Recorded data

################

(** What [perform] leaves: between zero and three more failures, an error
    stream that has only grown. *)
Lemma perform_counts cfg oldname newname (w : World FS) :
  GoInt.inRange (operationSuccessful w) ->
  exists w' k later,
    perform cfg oldname newname w = Returned tt w'
    /\ 0 <= k <= 3
    /\ operationSuccessful w' = GoInt.wrap (operationSuccessful w + k)
    /\ stderr w' = (stderr w ++ later)%list.
Proof.
  intros Hr. unfold perform, copyFile, renameFile. run_unfold. cbv beta iota.
  destruct (dryrunArg cfg); [|destruct (copyArg cfg)];
    cbn [fs stdout stderr operationSuccessful].
  - eexists _, 0, []. repeat split; try lia; cbn; rewrite ?app_nil_r; reflexivity.
  - destruct (os_Create (fs w) newname) as [d1 [c|e1]]; cbn;
    destruct (os_Open d1 oldname) as [o|e2]; cbn;
    match goal with |- context [io_Copy ?d ?a ?b] =>
      destruct (io_Copy d a b) as [d2 [u|e3]] end; cbn;
    unfold GoInt.add; rewrite <- ?app_assoc;
    [ eexists _, 0, _ | eexists _, 1, _ | eexists _, 1, _ | eexists _, 2, _
    | eexists _, 1, _ | eexists _, 2, _ | eexists _, 2, _ | eexists _, 3, _ ];
    (split; [reflexivity|]); (split; [lia|]);
    cbn [operationSuccessful stderr];
    (split;
     [ repeat (rewrite wrap_add_wrap || rewrite <- Z.add_assoc);
       rewrite ?Z.add_0_r, ?wrap_inRange by exact Hr;
       try reflexivity; f_equal; lia
     | first [reflexivity | symmetry; apply app_nil_r] ]).
  - destruct (os_Rename (fs w) oldname newname) as [d [u|e]]; cbn;
    unfold GoInt.add; rewrite <- ?app_assoc;
    [ eexists _, 0, [] | eexists _, 1, _ ];
    (split; [reflexivity|]); (split; [lia|]);
    cbn [operationSuccessful stderr];
    (split; [ rewrite ?Z.add_0_r, ?wrap_inRange by exact Hr; reflexivity
            | first [reflexivity | symmetry; apply app_nil_r] ]).
Qed.

(** The file system after [perform] when neither dry-run nor copy is set is
    the one [os.Rename] returns. *)
Lemma perform_renames cfg oldname newname (w : World FS) :
  dryrunArg cfg = false -> copyArg cfg = false ->
  fs (final (perform cfg oldname newname w)) = fst (os_Rename (fs w) oldname newname).
Proof.
  intros Hd Hc. unfold perform, renameFile. rewrite Hd, Hc. run_unfold.
  destruct (os_Rename (fs w) oldname newname) as [d [u|e]]; reflexivity.
Qed.

(** With copy set and dry-run unset it is the one [io.Copy] returns, called
    after [os.Create] on the new name. *)
Lemma perform_copies cfg oldname newname (w : World FS) :
  dryrunArg cfg = false -> copyArg cfg = true ->
  fs (final (perform cfg oldname newname w))
  = let created := os_Create (fs w) newname in
    fst (io_Copy (fst created) (handle (snd created))
                 (handle (os_Open (fst created) oldname))).
Proof.
  intros Hd Hc. unfold perform, copyFile. rewrite Hd, Hc. run_unfold. cbv beta iota zeta.
  destruct (os_Create (fs w) newname) as [d1 [c|e1]]; cbn;
  destruct (os_Open d1 oldname) as [o|e2]; cbn;
  match goal with |- context [io_Copy ?d ?a ?b] =>
    destruct (io_Copy d a b) as [d2 [u|e3]] end; reflexivity.
Qed.

(** C7. When [os.Lstat] finds the new name and force is unset, [writeFile]
    records the failure (the counter advances by between one and four
    units, so by at least one wherever four more units fit below the largest
    [int]) and prints the diagnostic naming the new name; the copy or rename
    is attempted all the same, on the file system as the guard found it.
    When force is set the guard records nothing, whatever [os.Lstat]
    answers: [writeFile] is [perform]. *)
Theorem C7_overwrite_guard cfg oldname newname (w : World FS) :
  (succeeded (os_Lstat (fs w) newname) = true -> forceArg cfg = false ->
   writeFile cfg oldname newname w = perform cfg oldname newname (guardFailure newname w)
   /\ (exists w' k later,
         writeFile cfg oldname newname w = Returned tt w'
         /\ 1 <= k <= 4
         /\ operationSuccessful w' = GoInt.wrap (operationSuccessful w + k)
         /\ (GoInt.minInt <= operationSuccessful w <= GoInt.maxInt - 4 ->
             operationSuccessful w + 1 <= operationSuccessful w')
         /\ stderr w' = (stderr w ++ guardDiagnostic newname :: later)%list)
   /\ (dryrunArg cfg = false -> copyArg cfg = false ->
       fs (final (writeFile cfg oldname newname w))
       = fst (os_Rename (fs w) oldname newname))
   /\ (dryrunArg cfg = false -> copyArg cfg = true ->
       fs (final (writeFile cfg oldname newname w))
       = let created := os_Create (fs w) newname in
         fst (io_Copy (fst created) (handle (snd created))
                      (handle (os_Open (fst created) oldname)))))
  /\ (forceArg cfg = true ->
      writeFile cfg oldname newname w = perform cfg oldname newname w).
Proof.
  split.
  - intros Hl Hf.
    pose proof (writeFile_guard_tripped cfg oldname newname w Hl Hf) as Hw.
    split; [exact Hw|]. rewrite Hw. split; [|split].
    + destruct (perform_counts cfg oldname newname (guardFailure newname w))
        as (w' & k & later & Hp & Hk & Hc & He).
      { apply wrap_is_inRange. }
      exists w', (1 + k), later. split; [exact Hp|]. split; [lia|].
      cbn [guardFailure operationSuccessful stderr] in Hc, He.
      unfold GoInt.add in Hc. rewrite wrap_add_wrap, <- Z.add_assoc in Hc.
      split; [exact Hc|]. split.
      * intros Hroom. rewrite Hc, wrap_inRange; [lia|].
        unfold GoInt.inRange. lia.
      * rewrite He, <- app_assoc. reflexivity.
    + intros Hd Hc.
      exact (perform_renames cfg oldname newname (guardFailure newname w) Hd Hc).
    + intros Hd Hc.
      exact (perform_copies cfg oldname newname (guardFailure newname w) Hd Hc).
  - intros Hf. apply writeFile_guard_silent. rewrite Hf. apply andb_false_r.
Qed.

(** C9 (as amended). A [writeFile] under dry-run, the counter holding a Go
    [int], comes back having printed its one line on the output stream and
    with the file system as it was.  The dry-run branch adds nothing to the
    counter; the overwrite check that runs before it adds its one unit, with
    its diagnostic, exactly when the new name exists and force is unset. *)
Theorem C9_dry_run_leaves_disk cfg oldname newname (w : World FS) :
  dryrunArg cfg = true ->
  GoInt.inRange (operationSuccessful w) ->
  exists w',
    writeFile cfg oldname newname w = Returned tt w'
    /\ stdout w' = (stdout w ++ [dryRunLine oldname newname])%list
    /\ fs w' = fs w
    /\ (if succeeded (os_Lstat (fs w) newname) && negb (forceArg cfg)
        then operationSuccessful w' = GoInt.add (operationSuccessful w) 1
             /\ stderr w' = (stderr w ++ [guardDiagnostic newname])%list
        else operationSuccessful w' = operationSuccessful w
             /\ stderr w' = stderr w).
Proof.
  intros Hd Hr. unfold writeFile, overwriteGuard, perform. rewrite Hd. run_unfold.
  destruct (succeeded (os_Lstat (fs w) newname)); cbn [andb];
    destruct (forceArg cfg); cbn [Bool.eqb negb];
    eexists; (split; [reflexivity|]); cbn [fs stdout stderr operationSuccessful];
    repeat split; rewrite ?add_zero; try reflexivity;
    try exact Hr; apply wrap_is_inRange.
Qed.

End Apply.

(** A rename of a.TXT onto b.txt, which is there, force unset: the failure is
    counted and b.txt is overwritten all the same.  With force set the guard
    adds nothing. *)
Lemma C7_overwrite_guard_witness :
  succeeded (os_Lstat (fs (boot Inputs.pair)) "/home/d/b.txt") = true
  /\ forceArg (Inputs.prefixing false false false) = false
  /\ dryrunArg (Inputs.prefixing false false false) = false
  /\ copyArg (Inputs.prefixing false false false) = false
  /\ GoInt.minInt <= operationSuccessful (boot Inputs.pair) <= GoInt.maxInt - 4
  /\ forceArg (Inputs.prefixing false false true) = true
  /\ operationSuccessful (boot Inputs.pair) + 1
     <= operationSuccessful
          (final (writeFile (Inputs.prefixing false false false)
                    "/home/d/a.TXT" "/home/d/b.txt" (boot Inputs.pair)))
  /\ fs (final (writeFile (Inputs.prefixing false false false)
                  "/home/d/a.TXT" "/home/d/b.txt" (boot Inputs.pair)))
     = {| Sample.wd := "/home";
          Sample.table := [("/home", Sample.Directory); ("/home/d", Sample.Directory);
                           ("/home/d/b.txt", Sample.Regular "A")] |}
  /\ writeFile (Inputs.prefixing false false true)
       "/home/d/a.TXT" "/home/d/b.txt" (boot Inputs.pair)
     = perform (Inputs.prefixing false false true)
         "/home/d/a.TXT" "/home/d/b.txt" (boot Inputs.pair).
Proof.
  assert (Hroom : GoInt.minInt <= operationSuccessful (boot Inputs.pair)
                  <= GoInt.maxInt - 4).
  { split; intros H; discriminate H. }
  split; [reflexivity|]. split; [reflexivity|]. split; [reflexivity|].
  split; [reflexivity|]. split; [exact Hroom|]. split; [reflexivity|].
  destruct (C7_overwrite_guard (Inputs.prefixing false false false)
              "/home/d/a.TXT" "/home/d/b.txt" (boot Inputs.pair)) as [Hguard _].
  destruct (Hguard eq_refl eq_refl) as (_ & (w' & k & later & Hw & _ & _ & Hup & _) & Hren & _).
  split; [|split].
  - rewrite Hw. exact (Hup Hroom).
  - rewrite (Hren eq_refl eq_refl). reflexivity.
  - destruct (C7_overwrite_guard (Inputs.prefixing false false true)
                "/home/d/a.TXT" "/home/d/b.txt" (boot Inputs.pair)) as [_ Hforce].
    exact (Hforce eq_refl).
Defined.

Lemma C9_dry_run_leaves_disk_witness :
  dryrunArg (Inputs.prefixing false true true) = true
  /\ GoInt.inRange (operationSuccessful (boot Inputs.pair))
  /\ exists w',
       writeFile (Inputs.prefixing false true true)
         "/home/d/a.TXT" "/home/d/b.txt" (boot Inputs.pair) = Returned tt w'
       /\ fs w' = Inputs.pair.
Proof.
  assert (Hr : GoInt.inRange (operationSuccessful (boot Inputs.pair))).
  { unfold GoInt.inRange. cbn. split; discriminate. }
  split; [reflexivity|]. split; [exact Hr|].
  destruct (C9_dry_run_leaves_disk (Inputs.prefixing false true true)
              "/home/d/a.TXT" "/home/d/b.txt" (boot Inputs.pair) eq_refl Hr)
    as (w' & Hw & _ & Hfs & _).
  exists w'. split; [exact Hw | exact Hfs].
Defined.

(** C9 as stated fails: under dry-run, with the new name taken and force
    unset, the call leaves the counter one higher than it found it. *)
Lemma C9_dry_run_guard_still_counts :
  ~ (dryrunArg (Inputs.prefixing false true false) = true ->
     operationSuccessful
       (final (writeFile (Inputs.prefixing false true false)
                 "/home/d/a.TXT" "/home/d/b.txt" (boot Inputs.pair)))
     = operationSuccessful (boot Inputs.pair)).
Proof. intros H. specialize (H eq_refl). vm_compute in H. discriminate H. Qed.

(** ** The matcher *)

Lemma filter_Subsequence {A} (keep : A -> bool) (l : list A) :
  Subsequence (filter keep l) l.
Proof.
  induction l as [|x l IH]; simpl; [constructor|].
  destruct (keep x); constructor; exact IH.
Qed.

Lemma filter_none {A} (keep : A -> bool) (l : list A) :
  (forall x, In x l -> keep x = false) -> filter keep l = [].
Proof.
  induction l as [|x l IH]; intros H; simpl; [reflexivity|].
  rewrite (H x (or_introl eq_refl)). apply IH. intros y Hy. apply H. right. exact Hy.
Qed.

(** [flagsInit] lets every configuration with a regexp through. *)
Lemma flagsInit_passes_with_filter {FS} cfg (w : World FS) :
  regexpArg cfg <> "" -> flagsInit cfg w = Returned tt w.
Proof.
  intros Hne. unfold flagsInit, isEmpty.
  apply String.eqb_neq in Hne. rewrite Hne. reflexivity.
Qed.

Section Matcher.

Context {FS : Type} {OS : FileSystem FS} {R : Type} {RE : Regexp R}.

(** With a pattern that compiles the loop comes back in the world it
    started in: with the matching files in [Renamer.go], with none in the
    revised copy. *)
Lemma matchFiles_compiled rev cfg (re : R) files (w : World FS) :
  regexpArg cfg <> "" ->
  regexp_Compile (regexpArg cfg) = Ok re ->
  matchFiles rev cfg files w
  = Returned (match rev with Renamer_go => matchesOf re files | Revised => [] end) w.
Proof.
  intros Hne Hre. unfold matchFiles, isEmpty.
  apply String.eqb_neq in Hne. rewrite Hne. cbn [negb].
  rewrite Hre.
  assert (Hacc : forall acc,
    forRange files acc
      (fun matchingfiles f =>
         match rev with
         | Renamer_go =>
             if Bool.eqb (MatchString re (filepath.Base f)) false
             then ret matchingfiles
             else ret (matchingfiles ++ [f])%list
         | Revised => ret matchingfiles
         end) w
    = Returned (match rev with
                | Renamer_go => acc ++ matchesOf re files
                | Revised => acc
                end)%list w).
  { induction files as [|f rest IH]; intros acc; simpl.
    - destruct rev; rewrite ?app_nil_r; reflexivity.
    - unfold bind. destruct rev.
      + destruct (MatchString re (filepath.Base f)); cbn [Bool.eqb]; unfold ret at 1;
          rewrite IH; [rewrite <- app_assoc|]; reflexivity.
      + unfold ret at 1. apply IH. }
  rewrite (Hacc []). destruct rev; reflexivity.
Qed.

################

■ WHAT YOU NEED TO DO ■
Here the output must be the lines above from the line with "(split; [ rewrite" to the line with "fs (final (perform cfg oldname newname w)) = fst", both included, duplicated word for word and nothing else.

■ RESULT OF THIS TASK ■
    (split; [ rewrite ?Z.add_0_r, ?wrap_inRange by exact Hr; reflexivity
            | first [reflexivity | symmetry; apply app_nil_r] ]).
Qed.

(** The file system after [perform] when neither dry-run nor copy is set is
    the one [os.Rename] returns. *)
Lemma perform_renames cfg oldname newname (w : World FS) :
  dryrunArg cfg = false -> copyArg cfg = false ->
  fs (final (perform cfg oldname newname w)) = fst (os_Rename (fs w) oldname newname).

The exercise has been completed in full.